Why Being Sensitive is Awesome. ~ Jensy Scarola

Via Jensy Scarolaon Oct 3, 2013

sad depression yoga

Whether we like it or not, we are born with a certain temperament.

No two persons are exactly alike. Generally, temperament is identified with personality components that are biological rather than learned. It’s a style of behavior, and it’s relatively consistent across situations and age spans.

We are all different in how we take in information through our five senses, how we react to the environment with certain levels of intensity and how we regulate our stress levels. Our temperament includes traits such as level of activity, adaptability, intensity, distractibility, sensory threshold (for example, what may be too loud for one person may be quiet too another) and mood.

When doing research for my first book, I came across a fascinating book titled The Highly Sensitive Person by Dr. Elaine Aron. Chances are if you read The Daily Love, you may exhibit some traits of a highly sensitive person or you have someone in your life close to you that is.

In Dr. Aron’s book, she discovers this trait to be true of 20 percent of the population.

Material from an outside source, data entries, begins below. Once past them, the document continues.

Lemma touches_remove_if_exists (S : string → Prop) (Q : event → Prop) p :
  S p → Q (EvRemove p) → preserves (touches S Q) (remove_if_exists L p).
Proof.
  intros Hp Hev. apply preserves_remove_if_exists; [apply _| |].
  - by apply touches_log.
  - intros w. apply (touches_set_fs S Q p); [done|].
    intros m q Hq. by apply lookup_delete_ne.
Qed.

End TouchesProgram.

(** ** Failure modes of the helper functions *)

(** X1.  When the font file does not exist, the slide renderer raises
    [FileNotFoundError] with the font-not-found message, not wrapped in
    [RuntimeError], before anything is drawn or saved: the world is as
    it was. *)
Theorem renderer_stops_at_missing_font
    (L : Libs) (row : list cell) (path : string) (width height : Z)
    (bg fc : rgb) (fsz : Z) (fpath : string) (ls mg wrap : Z) (w : World) :
  Image_new L w width height bg = None →
  fs w !! fpath = None →
  create_image_for_mcq L row path width height bg fc fsz fpath ls mg wrap w
  = (Raise (Exn FileNotFoundError ("Font file not found at: " +:+ fpath)), w).
Proof.
  intros Hnew Hfont. unfold create_image_for_mcq, try_except.
  by rewrite bind_call, Hnew, bind_exists, Hfont.
Qed.

Lemma renderer_stops_at_missing_font_witness :
  create_image_for_mcq (Demo.libs []) [CStr "Q1"] "slide.png" 1920 1080
    DEFAULT_BACKGROUND_COLOR DEFAULT_FONT_COLOR 70 "font.ttf" 10 80 45
    Demo.world_empty
  = (Raise (Exn FileNotFoundError "Font file not found at: font.ttf"),
     Demo.world_empty).
Proof.
  apply (renderer_stops_at_missing_font (Demo.libs []) [CStr "Q1"] "slide.png"
           1920 1080 DEFAULT_BACKGROUND_COLOR DEFAULT_FONT_COLOR 70 "font.ttf"
           10 80 45 Demo.world_empty); reflexivity.
Defined.

(** X2.  Whatever the slide renderer does, it changes no path but the
    image path and makes at most render calls for that path.  When it
    raises, the exception is a [FileNotFoundError] passed on as it was,
    or a [RuntimeError] whose message is "Error creating image", the
    path, and the message of a cause that is not a [FileNotFoundError]. *)
Theorem renderer_effects_and_failures
    (L : Libs) (row : list cell) (path : string) (width height : Z)
    (bg fc : rgb) (fsz : Z) (fpath : string) (ls mg wrap : Z)
    (w : World) (r : result string) (w' : World) :
  create_image_for_mcq L row path width height bg fc fsz fpath ls mg wrap w
    = (r, w') →
  touches (eq path) (eq (EvRender path)) w w'
  ∧ match r with
    | Ok _ => True
    | Raise e =>
        exn_cls e = FileNotFoundError
        ∨ (exn_cls e = RuntimeError
           ∧ ∃ cause, is_FileNotFoundError cause = false
                      ∧ exn_str e = "Error creating image " +:+ path +:+ ": "
                                    +:+ exn_str cause)
    end.
Proof.
  intros Hrun. split.
  - revert Hrun. apply preserves_run. by apply touches_create_image.
  - destruct r as [t|e]; [done|].
    unfold create_image_for_mcq in Hrun.
    apply try_inv in Hrun as [(a & _ & ?)|(cause & w1 & _ & Hh)]; [done|].
    destruct (is_FileNotFoundError cause) eqn:Hc; inversion Hh; subst.
    + left. unfold is_FileNotFoundError in Hc. by destruct (exn_cls e).
    + right. split; [done|]. by exists cause.
Qed.

Lemma renderer_effects_and_failures_witness :
  let run := create_image_for_mcq (Demo.libs []) [CStr "Q1"]
               "/work/quiz_output/mcq_img_1.png" 1920 1080
               DEFAULT_BACKGROUND_COLOR DEFAULT_FONT_COLOR 70 "font.ttf"
               10 80 45 Demo.world_blocked in
  touches (eq "/work/quiz_output/mcq_img_1.png")
    (eq (EvRender "/work/quiz_output/mcq_img_1.png")) Demo.world_blocked run.2
  ∧ match run.1 with
    | Ok _ => True
    | Raise e =>
        exn_cls e = FileNotFoundError
        ∨ (exn_cls e = RuntimeError
           ∧ ∃ cause, is_FileNotFoundError cause = false
                      ∧ exn_str e = "Error creating image "
                                    +:+ "/work/quiz_output/mcq_img_1.png" +:+ ": "
                                    +:+ exn_str cause)
    end.
Proof.
  intros run.
  apply (renderer_effects_and_failures (Demo.libs []) [CStr "Q1"]
           "/work/quiz_output/mcq_img_1.png" 1920 1080
           DEFAULT_BACKGROUND_COLOR DEFAULT_FONT_COLOR 70 "font.ttf"
           10 80 45 Demo.world_blocked run.1 run.2).
  apply surjective_pairing.
Defined.

(** X3.  Whatever the narrator does, it changes no path but the audio
    path and makes at most narration calls for its own text, language and
    path.  When it returns, the audio file holds the narration of that
    text in that language; when it raises, the exception is always a
    [RuntimeError] whose message is "Error creating audio", the path,
    "with gTTS" and the message of the cause. *)
Theorem narrator_effects_and_failures
    (L : Libs) (text audio_path lang : string)
    (w : World) (r : result ()) (w' : World) :
  create_audio_for_mcq L text audio_path lang w = (r, w') →
  touches (eq audio_path) (eq (EvNarrate text lang audio_path)) w w'
  ∧ match r with
    | Ok _ => fs w' !! audio_path = Some (File (CAudio text lang))
    | Raise e =>
        exn_cls e = RuntimeError
        ∧ ∃ cause, exn_str e = "Error creating audio " +:+ audio_path
                               +:+ " with gTTS: " +:+ exn_str cause
    end.
Proof.
  intros Hrun. split.
  - revert Hrun. apply preserves_run. by apply touches_create_audio.
  - destruct r as [[]|e].
    + apply create_audio_for_mcq_ok in Hrun as [-> _]. apply lookup_insert_eq.
    + unfold create_audio_for_mcq in Hrun.
      apply try_inv in Hrun as [(a & _ & ?)|(cause & w1 & _ & Hh)]; [done|].
      inversion Hh; subst. split; [done|]. by exists cause.
Qed.

Lemma narrator_effects_and_failures_witness :
  let run := create_audio_for_mcq (Demo.libs_offline []) "Q1" "speech.mp3" "en"
               Demo.world in
  touches (eq "speech.mp3") (eq (EvNarrate "Q1" "en" "speech.mp3"))
    Demo.world run.2
  ∧ match run.1 with
    | Ok _ => fs run.2 !! "speech.mp3" = Some (File (CAudio "Q1" "en"))
    | Raise e =>
        exn_cls e = RuntimeError
        ∧ ∃ cause, exn_str e = "Error creating audio " +:+ "speech.mp3"
                               +:+ " with gTTS: " +:+ exn_str cause
    end.
Proof.
  intros run.
  apply (narrator_effects_and_failures (Demo.libs_offline []) "Q1" "speech.mp3"
           "en" Demo.world run.1 run.2).
  apply surjective_pairing.
Defined.

(** X4.  When the image file or the audio file is missing, the clip
    composer raises a [RuntimeError] (the [FileNotFoundError] it raised
    itself is wrapped by its own handler) and leaves the world as it was;
    the message names the image when both are missing. *)
Theorem composer_needs_both_inputs
    (L : Libs) (image_path audio_path video_path : string) (fps : Z) (w : World) :
  fs w !! image_path = None ∨ fs w !! audio_path = None →
  create_video_clip L image_path audio_path video_path fps w
  = (Raise (Exn RuntimeError
       ("Error creating video clip " +:+ video_path +:+ ": "
        +:+ match fs w !! image_path with
            | None => "Image file not found: " +:+ image_path
            | Some _ => "Audio file not found: " +:+ audio_path
            end)), w).
Proof.
  intros Hmiss. unfold create_video_clip, try_except. rewrite bind_exists.
  destruct (fs w !! image_path) as [nd|] eqn:Hi; [|done].
  rewrite bool_decide_true by done. simpl. rewrite bind_exists.
  destruct Hmiss as [?|Ha]; [done|]. by rewrite Ha.
Qed.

According to Dr. Aron’s definition, the Highly Sensitive Person (HSP) has a sensitive nervous system, is aware of small things in his or her surroundings, more easily overwhelmed in a highly stimulating environment and has a difficult time managing stressful situations. Dr. Aron has a great self test on her website to see if you fit the description.

According to Dr. Argon, a Highly Sensitive person is:

-overstimulated easily

-extremely creative

-cautious—thinks before doing

-sensitive to loud noises, tight clothing, strong sense of smells and tastes, dislikes clutter and chaos

-needs order

-has a hard time saying no to others requests

-very empathetic to others, feel their pain, and try to help sometimes to a fault

-deep thinkers, soul searchers,

-are uncomfortable when things get out of control

-show concern and worry about a lot of things

-deep respect for music, nature and art

According to society’s standards, if we are “sensitive” something is wrong with us.

Nope. It’s a gift and I will show you why.

Some of the greatest achievers of our time carried this trait too. People like: Albert Einstein, Abraham Lincoln, Martin Luther King, Jr., Princess Diana, Mother Teresa, Walt Disney, Michael Jordan all exhibit characteristics of this trait. They were able to embrace and accept their temperaments and give back to the world in big ways. You can too!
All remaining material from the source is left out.